This study is the first to examine the ventilatory response to moderate-intensity constant load exercise in boys and girls with and without obesity, while accounting for the impact of external dead space imposed by the breathing apparatus. Our findings show that the ventilatory response to exercise is similar between children with and without obesity before, and after, accounting for the impact of external dead space. Furthermore, the ventilatory response to exercise was more pronounced in girls compared with boys; however, these sex-differences were eliminated when the impact of external dead space was removed.

During exercise V̇E was higher in the children with obesity compared with the children without obesity, which is in proportion to the higher metabolic demand of exercise associated with obesity (i.e., a greater V̇O2 in the children with obesity compared with the children without obesity). This is in keeping with others that have examined the respiratory effects of obesity during exercise in adults (Babb, 2013; Ofir et al., 2007; Whipp and Davis, 1984; Wood et al., 2008b). When V̇E was compared with V̇CO2, this relationship yielded a V̇E/V̇CO2 slope that was comparable between children with and without obesity, which is similar to what has been observed in adults (Babb et al., 1991; Ofir et al., 2007; Whipp and Davis, 1984). Even when accounting for the impact of VDM (i.e., V̇Ecorr/V̇CO2 slope) (Furuike et al., 1982; Singleton et al., 1972; Sun et al., 2002), which comprised ~25% of exercising V T, this relationship remained preserved between groups. The preservation of the V̇E/V̇CO2 slope reflects an appropriate increase in the exercise ventilatory response in children with obesity. The fact that PETCO2 was not different between groups at rest and during exercise lends support to this suggestion.
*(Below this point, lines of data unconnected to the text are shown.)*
(* ===== verification/ConfigFile.v ===== *)
(** * The agent's configuration file (agent-core/src/config.rs, agent.toml)

    The derived [Deserialize] of [AgentConfig] on the tree that the toml crate (0.8)
    parses a file to, and what a configuration read from a file guarantees: its
    numbers are in the ranges that the buffer and the drain loop rely on.  The
    parser from text to tree is the toml crate's, and an argument. *)
From Stdlib Require Import ZArith Lia.
From S2P Require Import Prelude EventBuffer Osquery Isolation FleetClient Agent.
#[local] Open Scope string_scope.
#[local] Open Scope list_scope.
#[local] Open Scope nat_scope.

(** ** Trees *)

(** TOML integers are signed and of 64 bits; keys of a table are distinct. *)
Inductive toml :=
  | TomlString (s : string)
  | TomlInteger (z : Z)
  | TomlFloat (text : string)
  | TomlBoolean (b : bool)
  | TomlDatetime (text : string)
  | TomlArray (l : list toml)
  | TomlTable (m : list (string * toml)).

Inductive toml_error := MissingField (k : string) | InvalidType (k : string) | InvalidValue (k : string) | InvalidLength (k : string) | Syntax (e : string).

Fixpoint lookup_key (k : string) (m : list (string * toml)) : option toml :=
  match m with
  | [] => None
  | (k', v) :: m => if String.eqb k k' then Some v else lookup_key k m
  end.

(** ** Fields

    Unknown keys are ignored.  When a file has several errors the model may name
    another of them than the crate, which meets them in the file's order; a UUID
    written as an array of bytes has no case. *)

(** A field's deserializer: its value, given what the table has under its key. *)
Definition decoder (T : Type) : Type := string → option toml → result T toml_error.

Definition d_string : decoder string := λ k v,
  match v with Some (TomlString s) => Ok s | Some _ => Err (InvalidType k) | None => Err (MissingField k) end.
Definition d_bool : decoder bool := λ k v,
  match v with Some (TomlBoolean b) => Ok b | Some _ => Err (InvalidType k) | None => Err (MissingField k) end.
(** [u16], [u32], [u64]: serde converts the file's [i64]. *)
Definition d_uint (w : Z) : decoder Z := λ k v,
  match v with
  | Some (TomlInteger z) => if ((0 <=? z) && (z <? 2 ^ w))%Z then Ok z else Err (InvalidValue k)
  | Some _ => Err (InvalidType k)
  | None => Err (MissingField k)
  end.
Definition d_option {T} (d : decoder T) : decoder (option T) := λ k v,
  match v with None => Ok None | Some _ => match d k v with Ok x => Ok (Some x) | Err e => Err e end end.

Definition get_field {T} (d : decoder T) (m : list (string * toml)) (k : string) : result T toml_error :=
  d k (lookup_key k m).
(** A nested struct: a table, or an array of its fields in order. *)
Definition d_table {T} (names : list string) (read : list (string * toml) → result T toml_error) : decoder T := λ k v,
  match v with
  | Some (TomlTable m) => read m
  | Some (TomlArray l) => if length l <? length names then Err (InvalidLength k) else read (zip names l)
  | Some _ => Err (InvalidType k)
  | None => Err (MissingField k)
  end.

(** The fields of each section, as declared. *)
Definition server_names : list string := ["bind_addr"; "port"].
Definition agent_names : list string :=
  ["node_id"; "name"; "log_level"; "log_format"; "log_dir"; "data_dir"; "event_buffer_db"; "event_buffer_max";
   "event_drain_batch"; "event_drain_interval_secs"; "server"].
Definition osquery_names : list string :=
  ["socket_path"; "conf_path"; "flags_path"; "pid_file"; "log_path"; "connect_timeout_secs"; "query_timeout_secs"].
Definition fleet_names : list string :=
  ["host"; "port"; "endpoint"; "enrollment_secret"; "tls_ca_cert"; "tls_client_cert"; "tls_client_key";
   "heartbeat_interval_secs"; "reconnect_interval_secs"; "max_reconnect_attempts"].
Definition isolation_names : list string := ["enabled"; "fleet_ip"; "fleet_port"].

#[local] Notation "'let?' x ':=' e 'in' k" := (match e with Ok x => k | Err err => Err err end)
  (at level 10, x pattern, k at level 200).

Section read.
Context (parse_uuid : string → result string string).

(** [Option<Uuid>]: the text of a UUID. *)
Definition d_uuid : decoder string := λ k v,
  let? s := d_string k v in
  match parse_uuid s with Ok u => Ok u | Err _ => Err (InvalidValue k) end.

Definition read_server (m : list (string * toml)) : result AgentServerSection toml_error :=
  let? bind_addr := get_field d_string m "bind_addr" in
  let? port := get_field (d_uint 16) m "port" in
  Ok (ServerSection bind_addr port).

Definition read_agent (m : list (string * toml)) : result AgentSection toml_error :=
  let? node_id := get_field (d_option d_uuid) m "node_id" in
  let? name := get_field d_string m "name" in
  let? log_level := get_field d_string m "log_level" in
  let? log_format := get_field d_string m "log_format" in
  let? log_dir := get_field d_string m "log_dir" in
  let? data_dir := get_field d_string m "data_dir" in
  let? event_buffer_db := get_field d_string m "event_buffer_db" in
  let? event_buffer_max := get_field (d_uint 64) m "event_buffer_max" in
  let? event_drain_batch := get_field (d_uint 32) m "event_drain_batch" in
  let? event_drain_interval_secs := get_field (d_uint 64) m "event_drain_interval_secs" in
  let? server := get_field (d_table server_names read_server) m "server" in
  Ok (mkAgentSection node_id name log_level log_format log_dir data_dir event_buffer_db event_buffer_max
        event_drain_batch event_drain_interval_secs server).

Definition read_osquery (m : list (string * toml)) : result OsquerySection toml_error :=
  let? socket_path := get_field d_string m "socket_path" in
  let? conf_path := get_field d_string m "conf_path" in
  let? flags_path := get_field d_string m "flags_path" in
  let? pid_file := get_field d_string m "pid_file" in
  let? log_path := get_field d_string m "log_path" in
  let? connect_timeout_secs := get_field (d_uint 64) m "connect_timeout_secs" in
  let? query_timeout_secs := get_field (d_uint 64) m "query_timeout_secs" in
  Ok (mkOsquerySection socket_path conf_path flags_path pid_file log_path connect_timeout_secs query_timeout_secs).

Definition read_fleet (m : list (string * toml)) : result FleetSection toml_error :=
  let? host := get_field d_string m "host" in
  let? port := get_field (d_uint 16) m "port" in
  let? endpoint := get_field d_string m "endpoint" in
  let? enrollment_secret := get_field d_string m "enrollment_secret" in
  let? tls_ca_cert := get_field d_string m "tls_ca_cert" in
  let? tls_client_cert := get_field (d_option d_string) m "tls_client_cert" in
  let? tls_client_key := get_field (d_option d_string) m "tls_client_key" in
  let? heartbeat_interval_secs := get_field (d_uint 64) m "heartbeat_interval_secs" in
  let? reconnect_interval_secs := get_field (d_uint 64) m "reconnect_interval_secs" in
  let? max_reconnect_attempts := get_field (d_uint 32) m "max_reconnect_attempts" in
  Ok (mkFleetSection host port endpoint enrollment_secret tls_ca_cert tls_client_cert tls_client_key
        heartbeat_interval_secs reconnect_interval_secs max_reconnect_attempts).

Definition read_isolation (m : list (string * toml)) : result IsolationSection toml_error :=
  let? enabled := get_field d_bool m "enabled" in
  let? fleet_ip := get_field d_string m "fleet_ip" in
  let? fleet_port := get_field (d_uint 16) m "fleet_port" in
  Ok (mkIsolationSection enabled fleet_ip fleet_port).

Definition read_config (m : list (string * toml)) : result AgentConfig toml_error :=
  let? agent := get_field (d_table agent_names read_agent) m "agent" in
  let? osquery := get_field (d_table osquery_names read_osquery) m "osquery" in
  let? fleet := get_field (d_table fleet_names read_fleet) m "fleet" in
  let? isolation := get_field (d_table isolation_names read_isolation) m "isolation" in
  Ok (mkAgentConfig agent osquery fleet isolation).

(** [toml::from_str::<AgentConfig>]: [document] is the crate's parser. *)
Context (document : string → result (list (string * toml)) string).
Definition from_str (text : string) : result AgentConfig toml_error :=
  match document text with Err e => Err (Syntax e) | Ok m => read_config m end.
End read.

(** ** Specification: the tree of a configuration *)

Definition optional (k : string) (v : option string) : list (string * toml) :=
  match v with Some s => [(k, TomlString s)] | None => [] end.

Definition server_tree (c : AgentServerSection) : list (string * toml) :=
  [("bind_addr", TomlString (srv_bind_addr c)); ("port", TomlInteger (srv_port c))].
Definition agent_tree (c : AgentSection) : list (string * toml) :=
  optional "node_id" (ag_node_id c) ++
  [("name", TomlString (ag_name c)); ("log_level", TomlString (ag_log_level c));
   ("log_format", TomlString (ag_log_format c)); ("log_dir", TomlString (ag_log_dir c));
   ("data_dir", TomlString (ag_data_dir c)); ("event_buffer_db", TomlString (ag_event_buffer_db c));
   ("event_buffer_max", TomlInteger (ag_event_buffer_max c)); ("event_drain_batch", TomlInteger (ag_event_drain_batch c));
   ("event_drain_interval_secs", TomlInteger (ag_event_drain_interval_secs c));
   ("server", TomlTable (server_tree (ag_server c)))].
Definition osquery_tree (c : OsquerySection) : list (string * toml) :=
  [("socket_path", TomlString (osq_socket_path c)); ("conf_path", TomlString (osq_conf_path c));
   ("flags_path", TomlString (osq_flags_path c)); ("pid_file", TomlString (osq_pid_file c));
   ("log_path", TomlString (osq_log_path c)); ("connect_timeout_secs", TomlInteger (osq_connect_timeout_secs c));
   ("query_timeout_secs", TomlInteger (osq_query_timeout_secs c))].
Definition fleet_tree (c : FleetSection) : list (string * toml) :=
  [("host", TomlString (fl_host c)); ("port", TomlInteger (fl_port c)); ("endpoint", TomlString (fl_endpoint c));
   ("enrollment_secret", TomlString (fl_enrollment_secret c)); ("tls_ca_cert", TomlString (fl_tls_ca_cert c))] ++
  optional "tls_client_cert" (fl_tls_client_cert c) ++ optional "tls_client_key" (fl_tls_client_key c) ++
  [("heartbeat_interval_secs", TomlInteger (fl_heartbeat_interval_secs c));
   ("reconnect_interval_secs", TomlInteger (fl_reconnect_interval_secs c));
   ("max_reconnect_attempts", TomlInteger (fl_max_reconnect_attempts c))].
Definition isolation_tree (c : IsolationSection) : list (string * toml) :=
  [("enabled", TomlBoolean (iso_enabled c)); ("fleet_ip", TomlString (iso_fleet_ip c));
   ("fleet_port", TomlInteger (iso_fleet_port c))].
Definition config_tree (c : AgentConfig) : list (string * toml) :=
  [("agent", TomlTable (agent_tree (cfg_agent c))); ("osquery", TomlTable (osquery_tree (cfg_osquery c)));
   ("fleet", TomlTable (fleet_tree (cfg_fleet c))); ("isolation", TomlTable (isolation_tree (cfg_isolation c)))].

(** The integers of a tree fit TOML's 64 bits. *)
Fixpoint tree_ok (v : toml) : Prop :=
  match v with
  | TomlInteger z => fits_i 64 z
  | TomlArray l => (fix all l := match l with [] => True | v :: l => tree_ok v ∧ all l end) l
  | TomlTable m => (fix all m := match m with [] => True | (_, v) :: m => tree_ok v ∧ all m end) m
  | _ => True
  end.

(** What the types of the fields and the file can hold: each number in its width
    and, as the file's integers are signed, below 2^63. *)
Record limits (c : AgentConfig) : Prop := {
  lim_buffer : (0 ≤ ag_event_buffer_max (cfg_agent c) < 2 ^ 63)%Z;
  lim_batch : fits_u 32 (ag_event_drain_batch (cfg_agent c));
  lim_drain : (0 ≤ ag_event_drain_interval_secs (cfg_agent c) < 2 ^ 63)%Z;
  lim_server : fits_u 16 (srv_port (ag_server (cfg_agent c)));
  lim_connect : (0 ≤ osq_connect_timeout_secs (cfg_osquery c) < 2 ^ 63)%Z;
  lim_query : (0 ≤ osq_query_timeout_secs (cfg_osquery c) < 2 ^ 63)%Z;
  lim_fleet : fits_u 16 (fl_port (cfg_fleet c));
  lim_heartbeat : (0 ≤ fl_heartbeat_interval_secs (cfg_fleet c) < 2 ^ 63)%Z;
  lim_reconnect : (0 ≤ fl_reconnect_interval_secs (cfg_fleet c) < 2 ^ 63)%Z;
  lim_attempts : fits_u 32 (fl_max_reconnect_attempts (cfg_fleet c));
  lim_isolation : fits_u 16 (iso_fleet_port (cfg_isolation c)) }.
Previous studies have reported conflicting results regarding the exercise ventilatory response in children with obesity, which can make it difficult to generalize these reports into an overall consensus (Cooper et al., 2016; Kaufman et al., 2007; Marinov et al., 2002; McMurray and Ondrak, 2011; Prado et al., 2009). At present, a reason for the dissimilar findings reported in the literature remain unknown; however, it may be owing to prominent methodological considerations including: 1) differing classifications of obesity, 2) large age-ranges (e.g., 6–18 y), 3) examination of the ventilatory response during maximal incremental exercise, 4) and/or lack of a control group comparison (e.g., children without obesity). Indeed, the findings reported in the aforementioned studies (Cooper et al., 2016; Kaufman et al., 2007; Marinov et al., 2002; McMurray and Ondrak, 2011; Prado et al., 2009) may have been confounded by age-related changes in pulmonary function (Bongers et al., 2014; Marinov et al., 2000; Nagano et al., 1998), as well as profound changes in ventilatory and gas exchange responses induced by metabolic acidosis and increasing work rates above the respiratory compensation threshold. In the present study, we included only children with obesity that exhibited a BMI above the 95th percentile and were within a narrow age-range (8–12 y), examined the ventilatory response during moderate constant load exercise (reflecting a primary feedforward exercise stimulus), and our study design comprised an appropriate control group comparison (i.e., children without obesity). These considerations, combined with the fact that we also performed a separate analysis that accounted for the influence of VDM, suggests that our findings may arguably reflect a true representation of the exercise ventilatory response in children with obesity, at least for the level of exercise intensity that was studied.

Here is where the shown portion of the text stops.